» **Aim of the task**: Determine how many lines in the records hold "verification", then give that number by itself.

» **Dataset extract**:
(** The [case] labels of [getFirebaseErrorMessage]. *)
Definition recognized_codes : list string :=
  [ "auth/expired-action-code"; "auth/invalid-action-code";
    "auth/user-disabled"; "auth/user-not-found";
    "auth/weak-password"; "auth/network-request-failed" ].

Definition recognized (errorCode : option string) : bool :=
  existsb (strict_eq errorCode) recognized_codes.

(** How many times the script has read [window.location.search]. *)
Definition location_reads (l : list Effect) : nat :=
  length (List.filter (fun e => match e with LocationSearchRead => true | _ => false end) l).

(** The value of a field of the form. *)
Definition field_value (name : string) (p : Page) : option string :=
  controls ← form p;
  value <$> (snd <$> list_find (fun c => id c = name) controls).

(** The text the banner shows, when it is there and not hidden. *)
Definition displayed (p : Page) : option string :=
  b ← status p;
  if contains "hidden" (classList b) then None else Some (textContent b).

(** A control that [querySelectorAll('input, button')] selects is
    disabled. *)
Definition locked (c : Control) : bool := implb (input_or_button c) (disabled c).

(** Every [input] and [button] of the form is disabled. *)
Definition all_disabled (p : Page) : bool :=
  match form p with
  | Some controls => forallb locked controls
  | None => true
  end.

(** A page to run examples on: two password fields and the submit button
    in the form, the banner hidden. The markup is not part of the sources;
    the theorems hold for every page. *)
Definition initial_form : list Control :=
  [ mkControl Input "new-password" "password" "" "" false "";
    mkControl Input "confirm-password" "password" "" "" false "";
    mkControl Button "submit-button" "submit" "" "" false "Reset Password" ].

Definition working_sdk : Sdk := mkSdk (fun _ => None) (fun _ => None).

Definition fresh (query : list (string * string)) (sdk : option Sdk) : Page :=
  mkPage (Some (mkBanner {[ "hidden" ]} "")) (Some initial_form) query sdk
         false false false [] [].

End Reset.

(** * Properties *)

(** ** Class lists *)

Section ClassList.

Variables (token : string) (tokens : gset string).

Lemma contains_add : contains token (add token tokens) = true.
Proof.
  unfold contains, add. apply bool_decide_eq_true.
  rewrite elem_of_union, elem_of_singleton. tauto.
Qed.

Lemma contains_remove : contains token (remove token tokens) = false.
Proof.
  unfold contains, remove. apply bool_decide_eq_false.
  rewrite elem_of_difference, elem_of_singleton. tauto.
Qed.

Lemma add_add : add token (add token tokens) = add token tokens.
Proof. unfold add. rewrite <- (assoc_L (∪)), union_idemp_L. reflexivity. Qed.

Lemma remove_remove : remove token (remove token tokens) = remove token tokens.
Proof.
  unfold remove. apply set_eq. intros x. rewrite !elem_of_difference. tauto.
Qed.

End ClassList.

Create Rewrite HintDb classlist.
#[local] Hint Rewrite contains_add contains_remove add_add remove_remove : classlist.

(** ** The presentation controller of the verification page *)

Ltac verify_document :=
  cbv [Verify.on_loading Verify.on_success Verify.on_error Verify.on_error_message
       Verify.on_error_code Verify.on_error_details Verify.classes
       Verify.set_textContent Verify.set_display
       Verify.loading Verify.success Verify.error Verify.error_message
       Verify.error_code Verify.error_details
       Verify.classList Verify.textContent Verify.style_display].

Section Panels.

Import Verify.

Variable d : Document.

Lemma showLoading_panels :
  active (loading (showLoading d)) = true /\
  active (success (showLoading d)) = false /\
  active (error (showLoading d)) = false.
Proof.
  destruct d. unfold active, showLoading. verify_document.
  autorewrite with classlist. auto.
Qed.

Lemma showSuccess_panels :
  active (loading (showSuccess d)) = false /\
  active (success (showSuccess d)) = true /\
  active (error (showSuccess d)) = false.
Proof.
  destruct d. unfold active, showSuccess. verify_document.
  autorewrite with classlist. auto.
Qed.

Lemma showError_panels message errorCode :
  active (loading (showError message errorCode d)) = false /\
  active (success (showError message errorCode d)) = false /\
  active (error (showError message errorCode d)) = true.
Proof.
  destruct d. unfold active, showError. destruct (truthy errorCode);
    verify_document; autorewrite with classlist; auto.
Qed.

Lemma showLoading_idempotent : showLoading (showLoading d) = showLoading d.
Proof.
  destruct d. unfold showLoading. verify_document.
  autorewrite with classlist. reflexivity.
Qed.

Lemma showSuccess_idempotent : showSuccess (showSuccess d) = showSuccess d.
Proof.
  destruct d. unfold showSuccess. verify_document.
  autorewrite with classlist. reflexivity.
Qed.

Lemma showError_idempotent message errorCode :
  showError message errorCode (showError message errorCode d)
  = showError message errorCode d.
Proof.
  destruct d. unfold showError. destruct (truthy errorCode);
    verify_document; autorewrite with classlist; reflexivity.
Qed.

End Panels.

(** C8. Whatever panels carried the [active] flag before, each of
    [showLoading], [showSuccess] and [showError] leaves exactly one panel
    with it, and doing the same operation again changes nothing. *)
Theorem C8_show_state_exactly_one_active_and_idempotent :
  forall (d : Verify.Document) (message : string) (errorCode : option string),
    Verify.active_panels (Verify.showLoading d) = 1 /\
    Verify.active_panels (Verify.showSuccess d) = 1 /\
    Verify.active_panels (Verify.showError message errorCode d) = 1 /\
    Verify.showLoading (Verify.showLoading d) = Verify.showLoading d /\
    Verify.showSuccess (Verify.showSuccess d) = Verify.showSuccess d /\
    Verify.showError message errorCode (Verify.showError message errorCode d)
      = Verify.showError message errorCode d.
Proof.
  intros d message errorCode.
  destruct (showLoading_panels d) as (l1 & l2 & l3).
  destruct (showSuccess_panels d) as (s1 & s2 & s3).
  destruct (showError_panels d message errorCode) as (e1 & e2 & e3).
  unfold Verify.active_panels.
  rewrite l1, l2, l3, s1, s2, s3, e1, e2, e3.
  repeat split; auto using showLoading_idempotent, showSuccess_idempotent,
    showError_idempotent.
Qed.

(** ** Error display on the verification page *)

Section VerifyErrors.

Import Verify.

Variables (d : Document) (message : string).

Lemma showError_message errorCode :
  textContent (error_message (showError message errorCode d)) = message.
Proof.
  destruct d. unfold showError. destruct (truthy errorCode); reflexivity.
Qed.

» **Answer section**: 2